Counting the line with "sh_ok (held (Some" as the last one, copy out the lines of the data exactly from the first onward.
'''
Lemma cow_copy_ok L E maps smaps g s s1 d v e w perm np :
  sh_ok L E maps smaps g s -> slot s d v e -> maps !! (d, v) = Some w -> 0 <= v < 2 ^ 20 -> 1 < page_ref (PPN w) s ->
  sh_ok (held (Some np) L) E maps smaps g s1 -> dirs s1 = dirs s -> words s1 = words s ->
  (forall q, pg_owned (pages s) q 1 -> pg_owned (pages s1) q 1) ->
  ~ pg_owned (pages s) np 1 -> pg_owned (pages s1) np 1 -> ~ table s1 np -> ~ table (set_dirs g s1) np -> E np + cnt smaps np + cnt maps np = 0 ->
  returns (let* s := copy_page np (PPN w) s1 in let* (_, s) := page_insert cpu d np (v * PGSIZE) perm s in Ok (0, s))
    (fun '(r, s') => cow_result L E maps smaps g d v w perm s r s').
Proof.
  intros H Hs Hw Hv Hr H1 Ed Ew K Hno Ho Hnt Hnn Hz.
  destruct (mapped_page _ _ _ _ _ _ _ _ H1 Hw) as (M1 & M2 & M3 & M4 & M5).
  pose proof (pg_range _ np 1 (ct_pg _ _ _ _ (proj2 (so_pages _ _ _ _ _ _ H1))) ltac:(lia) Ho) as Hp.
  destruct (copy_page_ok np (PPN w) s1) as (wds & -> & W1 & W2); [lia..|]. cbn [res_bind].
  pose proof (sh_words _ E maps smaps g s1 np wds H1 Hnt Hnn W2) as H2.
  eapply returns_bind; [apply (sh_page_insert _ E maps smaps g _ d v e np perm H2 (slot_dirs _ _ _ _ _ Ed Hs) Hv Ho Hnt Hnn)|].
  intros [r s3] (-> & Ed3 & F3 & H3). apply returns_ok. right. split; [done|]. exists np.
  assert (Hpos : 0 < cnt (<[(d, v) := np * PGSIZE + hwbits cpu perm]> maps) np).
  { pose proof (cnt_pos _ (d, v) _ (lookup_insert_eq maps (d, v) (np * PGSIZE + hwbits cpu perm))) as Hc. by rewrite PPN_word in Hc by apply hwbits_range. }
  pose proof (so_ext _ _ _ _ _ _ H np) as HE. pose proof (cnt_nonneg smaps np) as Hsc. pose proof (cnt_nonneg maps np) as Hmc.
  assert (Hne : np <> PPN w).
  { intros ->. pose proof (cnt_pos maps _ _ Hw). lia. }
  split_and!.
  - eapply sh_held; [exact H3|]. intros q [= <-]. lia.
  - by rewrite decide_True.
  - assert (Hnt3 : ~ table s3 np) by (unfold table in *; by rewrite Ed3).
    rewrite (page_count _ _ _ _ _ _ _ H3 Hnt3), (cnt_switch maps (d, v) w) by (done || apply hwbits_range). lia.
  - destruct (F3 np Ho Hnt) as [-> _]. cbn. by rewrite W1, Ew.
  - intros q [Hq Hnq]. destruct (F3 q) as [-> _]; [by apply K|unfold table in *; cbn in *; by rewrite Ed|].
    cbn. rewrite W2, Ew by (by intros ->). done.
Qed.

Lemma cow_keep_ok L E maps smaps g s s1 d v e w perm o :
  sh_ok L E maps smaps g s -> slot s d v e -> maps !! (d, v) = Some w -> 0 <= v < 2 ^ 20 -> page_ref (PPN w) s = 1 ->
  sh_ok (held o L) E maps smaps g s1 -> dirs s1 = dirs s -> words s1 = words s ->
  (forall q, pg_owned (pages s) q 1 -> pg_owned (pages s1) q 1) ->
  match o with
  | Some np => ~ pg_owned (pages s) np 1 /\ pg_owned (pages s1) np 1 /\ ~ table s1 np /\ ~ table (set_dirs g s1) np /\ E np + cnt smaps np + cnt maps np = 0
  | None => True
  end ->
  returns (let* (_, s) := page_insert cpu d (PPN w) (v * PGSIZE) perm s1 in
           let* s := match o with Some newpage => free_page newpage s | None => Ok s end in Ok (0, s))
    (fun '(r, s') => cow_result L E maps smaps g d v w perm s r s').
Proof.
  intros H Hs Hw Hv Hr H1 Ed Ew K Hnp. destruct (mapped_page _ _ _ _ _ _ _ _ H1 Hw) as (M1 & M2 & M3 & M4 & M5).
  destruct (mapped_page _ _ _ _ _ _ _ _ H Hw) as (_ & _ & _ & N4 & _).
  eapply returns_bind; [apply (sh_page_insert _ E maps smaps g s1 d v e (PPN w) perm H1 (slot_dirs _ _ _ _ _ Ed Hs) Hv M1 M4 M5)|].
  intros [r s2] (-> & Ed2 & F2 & H2). set (maps' := <[(d, v) := PPN w * PGSIZE + hwbits cpu perm]> maps) in *.
  assert (Hcnt : forall q, cnt maps' q = cnt maps q) by (intros q; apply (cnt_replace maps (d, v) w); [done|apply PPN_word, hwbits_range]).
  assert (Hend : forall s', sh_ok L E maps' smaps g s' -> dirs s' = dirs s2 -> words s' = words s2 -> cow_result L E maps smaps g d v w perm s 0 s').
  { intros s' H' Ed' Ew'. right. split; [done|]. exists (PPN w). split_and!; [done|rewrite decide_False by lia; done| | |].
    - assert (Hnt : ~ table s' (PPN w)) by (unfold table in *; by rewrite Ed', Ed2).
      rewrite (page_count _ _ _ _ _ _ _ H' Hnt), Hcnt, <- Hr. symmetry. by apply (page_count L E maps smaps g).
    - rewrite Ew'. destruct (F2 (PPN w) M1 M4) as [-> _]. by rewrite Ew.
    - intros q [Hq Hnq]. rewrite Ew'. destruct (F2 q) as [-> _]; [by apply K|unfold table in *; by rewrite Ed|]. by rewrite Ew. }
  destruct o as [np|].
  - destruct Hnp as (Hno & Ho & Hnt & Hnn & Hz). destruct (F2 np Ho Hnt) as (_ & Hnt2 & Ho2).
    pose proof (so_ext _ _ _ _ _ _ H np) as HE. pose proof (cnt_nonneg smaps np) as Hsn. pose proof (cnt_nonneg maps np) as Hmn.
    eapply returns_bind; [apply (sh_free_unused L E maps' smaps g s2 np H2); [apply Ho2; lia|done|done|rewrite Hcnt; lia]|].
    intros s3 (H3 & Ed3 & Ew3 & _). apply returns_ok. by apply Hend.
  - apply returns_ok. apply Hend; [by apply (sh_held _ _ _ _ _ _ _ H2)|done|done].
Qed.

Lemma fault_cow_ok L E maps smaps g s d v e w perm vma error_code :
  sh_ok L E maps smaps g s -> slot s d v e -> maps !! (d, v) = Some w -> 0 <= v < 2 ^ 20 ->
  has error_code 2 = true -> ptep_u_write cpu w = false -> cow_area vma = true ->
  returns (fault_cow cpu d vma error_code (v * PGSIZE) perm w s) (fun '(r, s') => cow_result L E maps smaps g d v w perm s r s').
Proof.
  intros H Hs Hw Hv He Hro Hc. unfold fault_cow. fold (cow_area vma). rewrite He, Hro, Hc. cbn [negb andb assert res_bind].
  eapply returns_bind; [apply alloc_shared, H|]. intros [o s1] (H1 & Ed & Ew & K & Hp).
  destruct (mapped_page _ _ _ _ _ _ _ _ H1 Hw) as (M1 & M2 & M3 & M4 & M5). destruct (mapped_page _ _ _ _ _ _ _ _ H Hw) as (N1 & _ & _ & N4 & _).
  destruct (ct_ent _ _ _ _ (proj2 (so_pages _ _ _ _ _ _ H)) _ _ Hw) as (p & f & Ewf & Hf & Hpr).
  assert (Ep : PPN w = p) by (rewrite Ewf; by apply PPN_word). assert (Hpw : ptep_present w = true) by (by rewrite Ewf, present_word).
  rewrite Hpw. cbn [assert res_bind]. replace (pte2page w s1) with (Ok (PPN w) : res Z); cycle 1.
  { rewrite Ewf at 2. rewrite pte2page_ok, Ep by (done || lia). done. }
  cbn [res_bind].
  assert (Er : page_ref (PPN w) s1 = page_ref (PPN w) s).
  { rewrite (page_count _ _ _ _ _ _ _ H1 M4). symmetry. by apply (page_count L E maps smaps g). }
  rewrite Er. destruct (Z.ltb_spec 1 (page_ref (PPN w) s)) as [Hgt|Hle].
  - destruct o as [np|].
    + destruct Hp as (P1 & P2 & P3 & P4 & P5). by apply (cow_copy_ok L E maps smaps g s s1 d v e w perm np).
    + apply returns_ok. left. split_and!; [done|done|by apply (sh_held _ _ _ _ _ _ _ H1)|done].
  - apply (cow_keep_ok L E maps smaps g s s1 d v e w perm o); try done.
    pose proof (page_count L E maps smaps g s (PPN w) H N4). pose proof (cnt_pos maps _ _ Hw). pose proof (so_ext _ _ _ _ _ _ H (PPN w)).
    pose proof (cnt_nonneg smaps (PPN w)). lia.
Qed.

End Tables.

(** ** The handler *)

Section Handler.
Context (C : sched_class) `{OK : !SchedClassOk C} (cpu : arm_cpu) {KERNBASE : Z} `{PA : PageAlloc KERNBASE}.
Implicit Types (maps smaps : gmap (Z * Z) Z) (E : Z -> Z) (L : Z -> Prop).

Definition put_tabs (p : ptmem) (s : sys fctx) : sys fctx :=
  mk_sys (ks s) (set_mem (mk_shm (objs (mem (ext s))) p) (ext s)).

Lemma finishes_tabs {A} (f : ptmem -> res (A * ptmem)) (s : sys fctx) (P : A -> sys fctx -> Prop) :
  returns (f (tabs (mem (ext s)))) (fun ap => P ap.1 (put_tabs ap.2 s)) -> finishes (on_tabs f s) P.
Proof. intros ([a p] & Ef & H). exists a, (put_tabs p s). unfold on_tabs, on_mem. rewrite Ef. done. Qed.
'''
RESPONSE TO THE EXERCISE.
Lemma cow_copy_ok L E maps smaps g s s1 d v e w perm np :
  sh_ok L E maps smaps g s -> slot s d v e -> maps !! (d, v) = Some w -> 0 <= v < 2 ^ 20 -> 1 < page_ref (PPN w) s ->
  sh_ok (held (Some np) L) E maps smaps g s1 -> dirs s1 = dirs s -> words s1 = words s ->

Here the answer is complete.